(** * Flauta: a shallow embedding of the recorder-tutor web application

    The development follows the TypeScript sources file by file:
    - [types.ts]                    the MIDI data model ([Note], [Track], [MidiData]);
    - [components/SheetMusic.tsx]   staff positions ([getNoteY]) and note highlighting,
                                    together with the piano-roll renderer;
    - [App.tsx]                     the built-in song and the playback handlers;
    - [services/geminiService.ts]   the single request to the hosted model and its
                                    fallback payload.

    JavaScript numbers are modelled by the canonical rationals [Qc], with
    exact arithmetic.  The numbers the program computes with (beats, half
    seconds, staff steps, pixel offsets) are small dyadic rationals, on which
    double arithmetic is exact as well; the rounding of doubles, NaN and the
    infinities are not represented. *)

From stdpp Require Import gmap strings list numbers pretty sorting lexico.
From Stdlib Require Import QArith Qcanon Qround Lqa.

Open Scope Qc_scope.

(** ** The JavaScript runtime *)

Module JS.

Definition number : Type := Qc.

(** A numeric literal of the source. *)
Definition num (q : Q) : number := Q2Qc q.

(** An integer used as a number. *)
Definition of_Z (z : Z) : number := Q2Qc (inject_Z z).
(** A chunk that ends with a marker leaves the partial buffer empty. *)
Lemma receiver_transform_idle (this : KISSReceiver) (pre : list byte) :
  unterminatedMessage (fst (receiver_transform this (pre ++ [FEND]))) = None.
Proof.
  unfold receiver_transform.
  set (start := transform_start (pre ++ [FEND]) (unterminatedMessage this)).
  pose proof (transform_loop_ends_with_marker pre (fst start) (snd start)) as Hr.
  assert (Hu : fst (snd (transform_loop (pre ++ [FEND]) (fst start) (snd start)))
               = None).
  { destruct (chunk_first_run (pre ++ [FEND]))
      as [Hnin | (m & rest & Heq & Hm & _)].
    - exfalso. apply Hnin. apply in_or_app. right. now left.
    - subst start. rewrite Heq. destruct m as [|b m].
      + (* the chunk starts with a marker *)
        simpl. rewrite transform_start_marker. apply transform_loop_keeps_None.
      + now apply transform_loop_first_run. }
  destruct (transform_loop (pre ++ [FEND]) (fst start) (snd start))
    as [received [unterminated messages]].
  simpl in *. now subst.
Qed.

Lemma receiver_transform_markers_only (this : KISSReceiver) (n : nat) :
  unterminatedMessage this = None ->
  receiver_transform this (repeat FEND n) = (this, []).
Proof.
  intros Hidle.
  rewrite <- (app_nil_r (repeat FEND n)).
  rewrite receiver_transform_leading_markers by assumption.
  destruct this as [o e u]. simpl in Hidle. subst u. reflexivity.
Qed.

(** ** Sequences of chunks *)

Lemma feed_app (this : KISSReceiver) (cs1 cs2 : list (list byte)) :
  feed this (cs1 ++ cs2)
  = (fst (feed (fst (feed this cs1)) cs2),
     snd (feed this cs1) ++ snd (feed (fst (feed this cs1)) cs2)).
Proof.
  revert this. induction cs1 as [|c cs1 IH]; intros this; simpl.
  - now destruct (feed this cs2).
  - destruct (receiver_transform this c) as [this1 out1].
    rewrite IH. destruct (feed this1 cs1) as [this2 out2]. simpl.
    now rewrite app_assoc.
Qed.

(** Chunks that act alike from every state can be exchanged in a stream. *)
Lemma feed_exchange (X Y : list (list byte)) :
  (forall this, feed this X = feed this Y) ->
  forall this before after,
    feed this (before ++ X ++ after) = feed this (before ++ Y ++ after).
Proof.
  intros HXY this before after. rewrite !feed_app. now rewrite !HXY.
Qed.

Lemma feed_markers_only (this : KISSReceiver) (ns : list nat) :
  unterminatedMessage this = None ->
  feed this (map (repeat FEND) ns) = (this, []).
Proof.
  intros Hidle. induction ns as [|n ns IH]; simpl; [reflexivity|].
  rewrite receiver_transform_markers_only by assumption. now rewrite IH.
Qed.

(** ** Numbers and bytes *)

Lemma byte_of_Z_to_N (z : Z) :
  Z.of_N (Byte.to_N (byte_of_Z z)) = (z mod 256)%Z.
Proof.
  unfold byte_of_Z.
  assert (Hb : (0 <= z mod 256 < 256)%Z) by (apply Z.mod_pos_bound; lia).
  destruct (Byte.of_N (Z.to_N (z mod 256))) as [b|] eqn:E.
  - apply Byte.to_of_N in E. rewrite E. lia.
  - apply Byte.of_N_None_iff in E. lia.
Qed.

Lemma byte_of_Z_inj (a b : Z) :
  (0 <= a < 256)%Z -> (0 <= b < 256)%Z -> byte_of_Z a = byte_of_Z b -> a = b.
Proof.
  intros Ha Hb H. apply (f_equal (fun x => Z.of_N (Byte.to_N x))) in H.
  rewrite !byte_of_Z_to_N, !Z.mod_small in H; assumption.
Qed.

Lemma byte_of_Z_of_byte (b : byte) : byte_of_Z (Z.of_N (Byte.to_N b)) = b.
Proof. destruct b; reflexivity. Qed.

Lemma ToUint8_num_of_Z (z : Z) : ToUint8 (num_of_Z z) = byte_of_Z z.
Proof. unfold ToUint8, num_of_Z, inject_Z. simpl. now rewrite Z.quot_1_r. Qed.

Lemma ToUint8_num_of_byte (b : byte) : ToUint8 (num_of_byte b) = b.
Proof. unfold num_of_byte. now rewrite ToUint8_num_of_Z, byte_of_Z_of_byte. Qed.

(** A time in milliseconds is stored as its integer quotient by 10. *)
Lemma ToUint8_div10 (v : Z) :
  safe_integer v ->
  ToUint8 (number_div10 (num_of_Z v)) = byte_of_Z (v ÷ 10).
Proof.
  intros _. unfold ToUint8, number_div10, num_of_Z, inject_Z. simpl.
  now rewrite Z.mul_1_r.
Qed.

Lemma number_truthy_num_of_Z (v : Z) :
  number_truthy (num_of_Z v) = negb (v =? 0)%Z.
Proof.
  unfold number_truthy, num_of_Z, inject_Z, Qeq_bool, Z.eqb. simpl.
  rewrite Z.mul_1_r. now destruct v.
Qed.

# # # # #

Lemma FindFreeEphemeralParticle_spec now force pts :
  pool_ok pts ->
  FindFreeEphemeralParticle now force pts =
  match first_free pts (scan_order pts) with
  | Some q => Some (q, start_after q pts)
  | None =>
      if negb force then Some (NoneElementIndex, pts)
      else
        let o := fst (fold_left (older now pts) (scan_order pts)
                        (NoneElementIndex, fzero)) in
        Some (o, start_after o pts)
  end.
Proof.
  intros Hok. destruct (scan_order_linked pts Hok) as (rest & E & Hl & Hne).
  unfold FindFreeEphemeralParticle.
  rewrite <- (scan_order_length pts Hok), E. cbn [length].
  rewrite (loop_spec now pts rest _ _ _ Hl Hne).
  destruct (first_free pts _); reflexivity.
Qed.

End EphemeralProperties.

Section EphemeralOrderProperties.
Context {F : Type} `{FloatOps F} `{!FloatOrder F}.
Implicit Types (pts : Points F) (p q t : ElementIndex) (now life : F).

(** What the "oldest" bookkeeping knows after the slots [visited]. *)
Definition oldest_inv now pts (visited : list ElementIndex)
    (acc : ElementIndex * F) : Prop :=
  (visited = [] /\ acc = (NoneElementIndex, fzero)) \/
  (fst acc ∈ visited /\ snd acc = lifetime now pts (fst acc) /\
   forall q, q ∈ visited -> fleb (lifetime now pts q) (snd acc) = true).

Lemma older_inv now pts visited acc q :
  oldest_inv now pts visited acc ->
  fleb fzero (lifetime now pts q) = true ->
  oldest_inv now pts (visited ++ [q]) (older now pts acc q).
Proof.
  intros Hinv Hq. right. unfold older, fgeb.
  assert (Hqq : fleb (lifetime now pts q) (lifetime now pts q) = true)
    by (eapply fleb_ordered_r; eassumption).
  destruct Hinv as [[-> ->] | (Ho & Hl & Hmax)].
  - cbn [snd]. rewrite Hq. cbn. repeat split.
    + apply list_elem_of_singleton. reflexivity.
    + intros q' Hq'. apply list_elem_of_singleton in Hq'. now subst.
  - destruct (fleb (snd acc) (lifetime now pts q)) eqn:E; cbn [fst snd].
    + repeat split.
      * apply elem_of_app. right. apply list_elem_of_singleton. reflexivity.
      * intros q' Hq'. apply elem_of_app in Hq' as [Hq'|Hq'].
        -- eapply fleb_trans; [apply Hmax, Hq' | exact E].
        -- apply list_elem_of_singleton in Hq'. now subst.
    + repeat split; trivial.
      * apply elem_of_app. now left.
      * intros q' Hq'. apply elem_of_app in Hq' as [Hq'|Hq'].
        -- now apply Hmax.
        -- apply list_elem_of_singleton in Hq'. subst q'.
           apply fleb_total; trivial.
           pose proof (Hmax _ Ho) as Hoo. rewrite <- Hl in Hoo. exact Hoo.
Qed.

# # # # #

Directions » Could you repeat exactly the lines in the listing above from the one with "let o := fst" down to the one with "(visited = []"? Include both of those lines.

Solution to this exercise »
        let o := fst (fold_left (older now pts) (scan_order pts)
                        (NoneElementIndex, fzero)) in
        Some (o, start_after o pts)
  end.
Proof.
  intros Hok. destruct (scan_order_linked pts Hok) as (rest & E & Hl & Hne).
  unfold FindFreeEphemeralParticle.
  rewrite <- (scan_order_length pts Hok), E. cbn [length].
  rewrite (loop_spec now pts rest _ _ _ Hl Hne).
  destruct (first_free pts _); reflexivity.
Qed.

End EphemeralProperties.

Section EphemeralOrderProperties.
Context {F : Type} `{FloatOps F} `{!FloatOrder F}.
Implicit Types (pts : Points F) (p q t : ElementIndex) (now life : F).

(** What the "oldest" bookkeeping knows after the slots [visited]. *)
Definition oldest_inv now pts (visited : list ElementIndex)
    (acc : ElementIndex * F) : Prop :=
  (visited = [] /\ acc = (NoneElementIndex, fzero)) \/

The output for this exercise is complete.